Joker, entre rage fiévreuse et cri au monde

Alors que la 77ème cérémonie des Golden Globes se tiendra dans la nuit du 6 janvier 2020 (heure française), les nominations pour ce prestigieux événement viennent de tomber. Depuis le 9 décembre, on a donc une bonne idée des futures nominations pour les Oscars, dont le gros est ici présent. On mentionnera aussi le fait désolant qu’aucune femme n’ait été nommée cette année, tandis qu’une seule a remporté un prix en 77 ans. Outre cela, un film a attiré notre attention : Joker. Encensé par les critiques depuis sa sortie le 9 octobre, il est nommé dans quatre catégories différentes, dont celles des meilleurs film dramatique, réalisateur et acteur dans un film dramatique. L’occasion pour La Péniche de se plonger dans cette œuvre aux multiples facettes qui laisse l’opinion aussi troublée qu’admirative. Par sûr alors que Martin Scorsese ait bien fait de laisser s’échapper la réalisation à Todd Phillips, préférant se concentrer sur The Irishman, à la seule nomination supplémentaire et dont nous avons dressé une critique disponible ici. Quid de Joker et de ces critiques toutes dithyrambiques ? L’histoire de ce super-vilain né dans les comics DC tient-elle la route sur grand écran ? La Péniche répond.

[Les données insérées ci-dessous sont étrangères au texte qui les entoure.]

(** * Verification of the 1999 reactor-status scraper core

    Shallow embedding of [src/1999scraper.py]: the whitespace normaliser
    [_norm_space], the PSV serialiser [Row.to_psv], the streaming table
    scanner [_TableExtractor] and the header-driven classifier [parse_rows],
    followed by the properties established for them.

    Conventions of the embedding.
    - A Python [str] is a [string]; a character is the code point held by
      an [ascii], so the text domain is the code points 0..255 (Latin-1).
      On that domain [isspace] and [lower_char] are Python's
      [str.isspace] and [str.lower].
    - [HTMLParser.feed] belongs to the Python standard library.  The
      scanner is therefore driven by the sequence of callbacks that the
      library delivers: [handle_starttag], [handle_endtag], [handle_data].
      The attribute list passed to [handle_starttag] is never read by the
      source and is left out of the events.  A self-closing tag is
      delivered by the library as a start tag followed by an end tag.
    - A Python exception is the result [None] of a computation in
      [option]; the only operation of the core that can raise is list
      indexing. *)

From Stdlib Require Import String Ascii List Bool Arith NArith ZArith Lia.
From Stdlib Require Import DecimalString.
Import ListNotations.
Open Scope string_scope.

(** ** Python strings *)

Module PyStr.

(** [str.isspace] on one character: TAB..CR, FS..US, SPACE, NEL, NBSP.
    The regular expression class [\s] of [re] on [str] patterns is the
    same set. *)
Definition isspace (c : ascii) : bool :=
  let n := N_of_ascii c in
  ((9 <=? n) && (n <=? 13) || (28 <=? n) && (n <=? 32)
   || (n =? 133) || (n =? 160))%N.

(** [str.lower] on one character: A..Z and the Latin-1 capitals
    (0xC0..0xDE without the multiplication sign 0xD7) move up by 32. *)
Definition lower_char (c : ascii) : ascii :=
  let n := N_of_ascii c in
  if ((65 <=? n) && (n <=? 90)
      || (192 <=? n) && (n <=? 222) && negb (n =? 215))%N
  then ascii_of_N (n + 32) else c.

Fixpoint lower (s : string) : string :=
  match s with
  | EmptyString => EmptyString
  | String c r => String (lower_char c) (lower r)
  end.

(** [s.startswith(p)] *)
Definition startswith (s p : string) : bool := String.prefix p s.

(** [p in s] *)
Fixpoint contains (s p : string) : bool :=
  String.prefix p s ||
  match s with
  | EmptyString => false
  | String _ r => contains r p
  end.

(** [s.lstrip()], [s.rstrip()], [s.strip()] *)
Fixpoint lstrip (s : string) : string :=
  match s with
  | EmptyString => EmptyString
  | String c r => if isspace c then lstrip r else s
  end.

Fixpoint rstrip (s : string) : string :=
  match s with
  | EmptyString => EmptyString
  | String c r =>
      match rstrip r with
      | EmptyString => if isspace c then EmptyString else String c EmptyString
      | r' => String c r'
      end
  end.

Definition strip (s : string) : string := rstrip (lstrip s).

(** [re.sub(r"\s+", " ", s)]: every maximal run of white space becomes one
    space.  [in_run] tells that the previous character was white space, in
    which case the run's space has already been written. *)
Fixpoint sub_ws_from (in_run : bool) (s : string) : string :=
  match s with
  | EmptyString => EmptyString
  | String c r =>
      if isspace c
      then if in_run then sub_ws_from true r
           else String " " (sub_ws_from true r)
      else String c (sub_ws_from false r)
  end.

Definition sub_ws (s : string) : string := sub_ws_from false s.

(** [s.replace(old, new)] for one-character [old] and [new]. *)
Fixpoint replace_char (old new : ascii) (s : string) : string :=
  match s with
  | EmptyString => EmptyString
  | String c r =>
      String (if Ascii.eqb c old then new else c) (replace_char old new r)
  end.

(** ["".join(parts)] *)
Definition join (parts : list string) : string := String.concat "" parts.

(** [bool(s)]: a string is truthy when it is not empty. *)
Definition truthy (s : string) : bool :=
  match s with EmptyString => false | _ => true end.

End PyStr.

Import PyStr.

(** ** Source functions on strings *)

(** [_norm_space]: [re.sub(r"\s+", " ", s or "").strip()] *)
Definition _norm_space (s : string) : string := strip (sub_ws s).

(** [_safe_psv_field]: [(s or "").replace("|", " ").strip()] *)
Definition _safe_psv_field (s : string) : string :=
  strip (replace_char "|" " " s).

(** ** Output records *)

(** [datetime.date]: the three fields that [to_psv] reads. *)
Record date := mk_date { year : N; month : N; day : N }.

(** [str(n)] for a non-negative integer, as an f-string field prints it. *)
Definition str_of_int (n : N) : string :=
  NilZero.string_of_uint (N.to_uint n).

(** The frozen dataclass [Row]. *)
Record Row := mk_Row {
  report_date : date;
  unit : string;
  power : string;
  reason : string
}.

Notre dissection par responsabilité assistée 

Todd Phillips nous met face à un homme qui lutte pour maintenir la tête hors de l’eau, confronté à la méchanceté des autres (non-assimilable à de la malchance), à ses conditions de vie misérables et à une pauvreté que son boulot de clown ne parvient pas à rattraper. Si cet homme survit à travers les différentes épreuves, c’est bien grâce à une conviction : sa mère ne cesse de lui répéter qu’il a toujours été joyeux. On le voit, il l’exprime dans son métier de clown, allant de la rue et des transports en commun jusqu’aux services hospitaliers pour enfants atteints de cancer. 

Cette force de caractère se prononce aussi dans sa vie personnelle à travers la personne de sa mère. Elle est pâle et âgée, il doit s’occuper d’elle n’ayant pas non plus l’argent nécessaire pour la placer dans une maison de retraite. C’est alors seul, face à ce quotidien de pensées noires, qu’Arthur Fleck tient bon. Jusqu’au jour où il bascule, comme nous le pourrions tous dans sa situation. À la différence que le clown au futur surnom de Joker est victime d’une maladie mentale, dont les symptômes les plus visibles sont ses quintes de rire incontrôlables. Il est même forcé de s’étrangler pour bloquer l’air et pouvoir s’arrêter. 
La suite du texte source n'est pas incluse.